I think Yoni missed his opportunity for an invocation, which he sorely needed. The sea wasn’t especially choppy, but it wasn’t exactly flat, either. About an hour after we started our voyage, the gentle rocking of the boat started to affect him. Soon enough, yesterday’s lunch, last night’s dinner and this morning’s breakfast went overboard. I never knew that the human complexion could go through so many colors; from deathly grey to seasick green to steely blue to alabaster white to flushed red. Every color of the rainbow bar natural Ashkenazi pink. That was gone. I might be writing it here with some mirth, but I think we all felt compassion towards Yoni and his suffering. He wasn’t laughing and neither were we, at the time.

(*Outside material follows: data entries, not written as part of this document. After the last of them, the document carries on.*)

(* ===== verification/EmojiTables.v ===== *)
(** * The tables of emojione

    The three literal tables of src/src/qt/res/assets/plugins/emojione/emojione.js, entry
    by entry and in the order of the source: [emojioneList] (shortname to code points),
    [asciiList] (smiley to code points) and [jsEscapeMap] (UTF-16 text to code points),
    with the two literal patterns [asciiRegexp] and [unicodeRegexp].
    A table is cut in pieces of at most 150 source lines.  Keys and patterns keep the
    escapes of the source; [js_lit] decodes them. *)

From Stdlib Require Import ZArith List String.
From S2P Require Import Prelude Js.
Import ListNotations.
#[local] Open Scope Z_scope.
#[local] Open Scope string_scope.

(** The value of an entry: its code point sequences, the preferred one first, and whether
    its shortname is the canonical name of these sequences. *)
Record emoji : Type := Emoji { unicode : list (list Z); isCanonical : bool }.

(** The literal of an entry. *)
Definition entry (name : string) (codes : list string) (canonical : bool) : list Z * emoji :=
  (js name, {| unicode := map js codes; isCanonical := canonical |}).

Definition emojioneList_1 : list (list Z * emoji) := [
  entry ":kiss_ww:" ["1f469-200d-2764-fe0f-200d-1f48b-200d-1f469"; "1f469-2764-1f48b-1f469"] true;
  entry ":couplekiss_ww:" ["1f469-200d-2764-fe0f-200d-1f48b-200d-1f469"; "1f469-2764-1f48b-1f469"] false;
  entry ":kiss_mm:" ["1f468-200d-2764-fe0f-200d-1f48b-200d-1f468"; "1f468-2764-1f48b-1f468"] true;
  entry ":couplekiss_mm:" ["1f468-200d-2764-fe0f-200d-1f48b-200d-1f468"; "1f468-2764-1f48b-1f468"] false;
  entry ":family_mmbb:" ["1f468-200d-1f468-200d-1f466-200d-1f466"; "1f468-1f468-1f466-1f466"] true;
  entry ":family_mmgb:" ["1f468-200d-1f468-200d-1f467-200d-1f466"; "1f468-1f468-1f467-1f466"] true;
  entry ":family_mmgg:" ["1f468-200d-1f468-200d-1f467-200d-1f467"; "1f468-1f468-1f467-1f467"] true;
  entry ":family_mwbb:" ["1f468-200d-1f469-200d-1f466-200d-1f466"; "1f468-1f469-1f466-1f466"] true;
  entry ":family_mwgb:" ["1f468-200d-1f469-200d-1f467-200d-1f466"; "1f468-1f469-1f467-1f466"] true;
  entry ":family_mwgg:" ["1f468-200d-1f469-200d-1f467-200d-1f467"; "1f468-1f469-1f467-1f467"] true;
  entry ":family_wwbb:" ["1f469-200d-1f469-200d-1f466-200d-1f466"; "1f469-1f469-1f466-1f466"] true;
  entry ":family_wwgb:" ["1f469-200d-1f469-200d-1f467-200d-1f466"; "1f469-1f469-1f467-1f466"] true;
  entry ":family_wwgg:" ["1f469-200d-1f469-200d-1f467-200d-1f467"; "1f469-1f469-1f467-1f467"] true;
  entry ":couple_ww:" ["1f469-200d-2764-fe0f-200d-1f469"; "1f469-2764-1f469"] true;
  entry ":couple_with_heart_ww:" ["1f469-200d-2764-fe0f-200d-1f469"; "1f469-2764-1f469"] false;
  entry ":couple_mm:" ["1f468-200d-2764-fe0f-200d-1f468"; "1f468-2764-1f468"] true;
  entry ":couple_with_heart_mm:" ["1f468-200d-2764-fe0f-200d-1f468"; "1f468-2764-1f468"] false;
  entry ":family_mmb:" ["1f468-200d-1f468-200d-1f466"; "1f468-1f468-1f466"] true;
  entry ":family_mmg:" ["1f468-200d-1f468-200d-1f467"; "1f468-1f468-1f467"] true;
  entry ":family_mwg:" ["1f468-200d-1f469-200d-1f467"; "1f468-1f469-1f467"] true;
  entry ":family_wwb:" ["1f469-200d-1f469-200d-1f466"; "1f469-1f469-1f466"] true;
  entry ":family_wwg:" ["1f469-200d-1f469-200d-1f467"; "1f469-1f469-1f467"] true;
  entry ":eye_in_speech_bubble:" ["1f441-200d-1f5e8"; "1f441-1f5e8"] true;
  entry ":hash:" ["0023-fe0f-20e3"; "0023-20e3"] true;
  entry ":zero:" ["0030-fe0f-20e3"; "0030-20e3"] true;
  entry ":one:" ["0031-fe0f-20e3"; "0031-20e3"] true;
  entry ":two:" ["0032-fe0f-20e3"; "0032-20e3"] true;
  entry ":three:" ["0033-fe0f-20e3"; "0033-20e3"] true;
  entry ":four:" ["0034-fe0f-20e3"; "0034-20e3"] true;
  entry ":five:" ["0035-fe0f-20e3"; "0035-20e3"] true;
  entry ":six:" ["0036-fe0f-20e3"; "0036-20e3"] true;
  entry ":seven:" ["0037-fe0f-20e3"; "0037-20e3"] true;
  entry ":eight:" ["0038-fe0f-20e3"; "0038-20e3"] true;
  entry ":nine:" ["0039-fe0f-20e3"; "0039-20e3"] true;
  entry ":asterisk:" ["002a-fe0f-20e3"; "002a-20e3"] true;
  entry ":keycap_asterisk:" ["002a-fe0f-20e3"; "002a-20e3"] false;
  entry ":handball_tone5:" ["1f93e-1f3ff"] true;
  entry ":handball_tone4:" ["1f93e-1f3fe"] true;
  entry ":handball_tone3:" ["1f93e-1f3fd"] true;
  entry ":handball_tone2:" ["1f93e-1f3fc"] true;
  entry ":handball_tone1:" ["1f93e-1f3fb"] true;
  entry ":water_polo_tone5:" ["1f93d-1f3ff"] true;
  entry ":water_polo_tone4:" ["1f93d-1f3fe"] true;
  entry ":water_polo_tone3:" ["1f93d-1f3fd"] true;
  entry ":water_polo_tone2:" ["1f93d-1f3fc"] true;
  entry ":water_polo_tone1:" ["1f93d-1f3fb"] true;
  entry ":wrestlers_tone5:" ["1f93c-1f3ff"] true;
  entry ":wrestling_tone5:" ["1f93c-1f3ff"] false;
  entry ":wrestlers_tone4:" ["1f93c-1f3fe"] true;
  entry ":wrestling_tone4:" ["1f93c-1f3fe"] false;
  entry ":wrestlers_tone3:" ["1f93c-1f3fd"] true;
  entry ":wrestling_tone3:" ["1f93c-1f3fd"] false;
  entry ":wrestlers_tone2:" ["1f93c-1f3fc"] true;
  entry ":wrestling_tone2:" ["1f93c-1f3fc"] false;
  entry ":wrestlers_tone1:" ["1f93c-1f3fb"] true;
  entry ":wrestling_tone1:" ["1f93c-1f3fb"] false;
  entry ":juggling_tone5:" ["1f939-1f3ff"] true;
  entry ":juggler_tone5:" ["1f939-1f3ff"] false;
  entry ":juggling_tone4:" ["1f939-1f3fe"] true;
  entry ":juggler_tone4:" ["1f939-1f3fe"] false;
  entry ":juggling_tone3:" ["1f939-1f3fd"] true;
  entry ":juggler_tone3:" ["1f939-1f3fd"] false;
  entry ":juggling_tone2:" ["1f939-1f3fc"] true;
  entry ":juggler_tone2:" ["1f939-1f3fc"] false;
  entry ":juggling_tone1:" ["1f939-1f3fb"] true;
  entry ":juggler_tone1:" ["1f939-1f3fb"] false;
  entry ":cartwheel_tone5:" ["1f938-1f3ff"] true;
  entry ":person_doing_cartwheel_tone5:" ["1f938-1f3ff"] false;
  entry ":cartwheel_tone4:" ["1f938-1f3fe"] true;
  entry ":person_doing_cartwheel_tone4:" ["1f938-1f3fe"] false;
  entry ":cartwheel_tone3:" ["1f938-1f3fd"] true;
  entry ":person_doing_cartwheel_tone3:" ["1f938-1f3fd"] false;
  entry ":cartwheel_tone2:" ["1f938-1f3fc"] true;
  entry ":person_doing_cartwheel_tone2:" ["1f938-1f3fc"] false;
  entry ":cartwheel_tone1:" ["1f938-1f3fb"] true;
  entry ":person_doing_cartwheel_tone1:" ["1f938-1f3fb"] false;
  entry ":shrug_tone5:" ["1f937-1f3ff"] true;
  entry ":shrug_tone4:" ["1f937-1f3fe"] true;
  entry ":shrug_tone3:" ["1f937-1f3fd"] true;
  entry ":shrug_tone2:" ["1f937-1f3fc"] true;
  entry ":shrug_tone1:" ["1f937-1f3fb"] true;
  entry ":mrs_claus_tone5:" ["1f936-1f3ff"] true;
  entry ":mother_christmas_tone5:" ["1f936-1f3ff"] false;
  entry ":mrs_claus_tone4:" ["1f936-1f3fe"] true;
  entry ":mother_christmas_tone4:" ["1f936-1f3fe"] false;
  entry ":mrs_claus_tone3:" ["1f936-1f3fd"] true;
  entry ":mother_christmas_tone3:" ["1f936-1f3fd"] false;
  entry ":mrs_claus_tone2:" ["1f936-1f3fc"] true;
  entry ":mother_christmas_tone2:" ["1f936-1f3fc"] false;
  entry ":mrs_claus_tone1:" ["1f936-1f3fb"] true;
  entry ":mother_christmas_tone1:" ["1f936-1f3fb"] false;
  entry ":man_in_tuxedo_tone5:" ["1f935-1f3ff"] true;
  entry ":tuxedo_tone5:" ["1f935-1f3ff"] false;
  entry ":man_in_tuxedo_tone4:" ["1f935-1f3fe"] true;
  entry ":tuxedo_tone4:" ["1f935-1f3fe"] false;
  entry ":man_in_tuxedo_tone3:" ["1f935-1f3fd"] true;
  entry ":tuxedo_tone3:" ["1f935-1f3fd"] false;
  entry ":man_in_tuxedo_tone2:" ["1f935-1f3fc"] true;
  entry ":tuxedo_tone2:" ["1f935-1f3fc"] false;
  entry ":man_in_tuxedo_tone1:" ["1f935-1f3fb"] true;
  entry ":tuxedo_tone1:" ["1f935-1f3fb"] false;
  entry ":prince_tone5:" ["1f934-1f3ff"] true;
  entry ":prince_tone4:" ["1f934-1f3fe"] true;
  entry ":prince_tone3:" ["1f934-1f3fd"] true;
  entry ":prince_tone2:" ["1f934-1f3fc"] true
].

We were back on dry land by 2.30 and were off to Thessaloniki for a late afternoon tour of the historical sites of the city. Yoni was still not feeling 100% so decided to just hang out in a café near the starting point whilst we were guided through the town. The meeting place was, not surprisingly, at the statue of Aristotle (the philosopher, not Onasis), in a square that overlooked the Aegian and the snow covered Mt Olympus in the distance. We would find that many streets that lead down to the sea have snowy Mt. Olympus in view. The tour itself was excellent. The guide succeeded in weaving together the city’s ancient history, more recent past and modernity. What was planned for two and a half hours glided into three hours, which was fine for the five of us walking around Thessaloniki, but left Yoni in the lurch, not knowing when we would meet him. Even the best of friends can have breakdowns in communication that lead to misunderstandings and anger.

But by the time we reached our hotel for the final night, which was out of town and close to the airport, we had mostly calmed down, though some of us were becoming hangry, having missed meals or having past ones going overboard. We ate at an excellent local restaurant in some unnamed town that left us both happy and well fed. A perfect final night’s meal.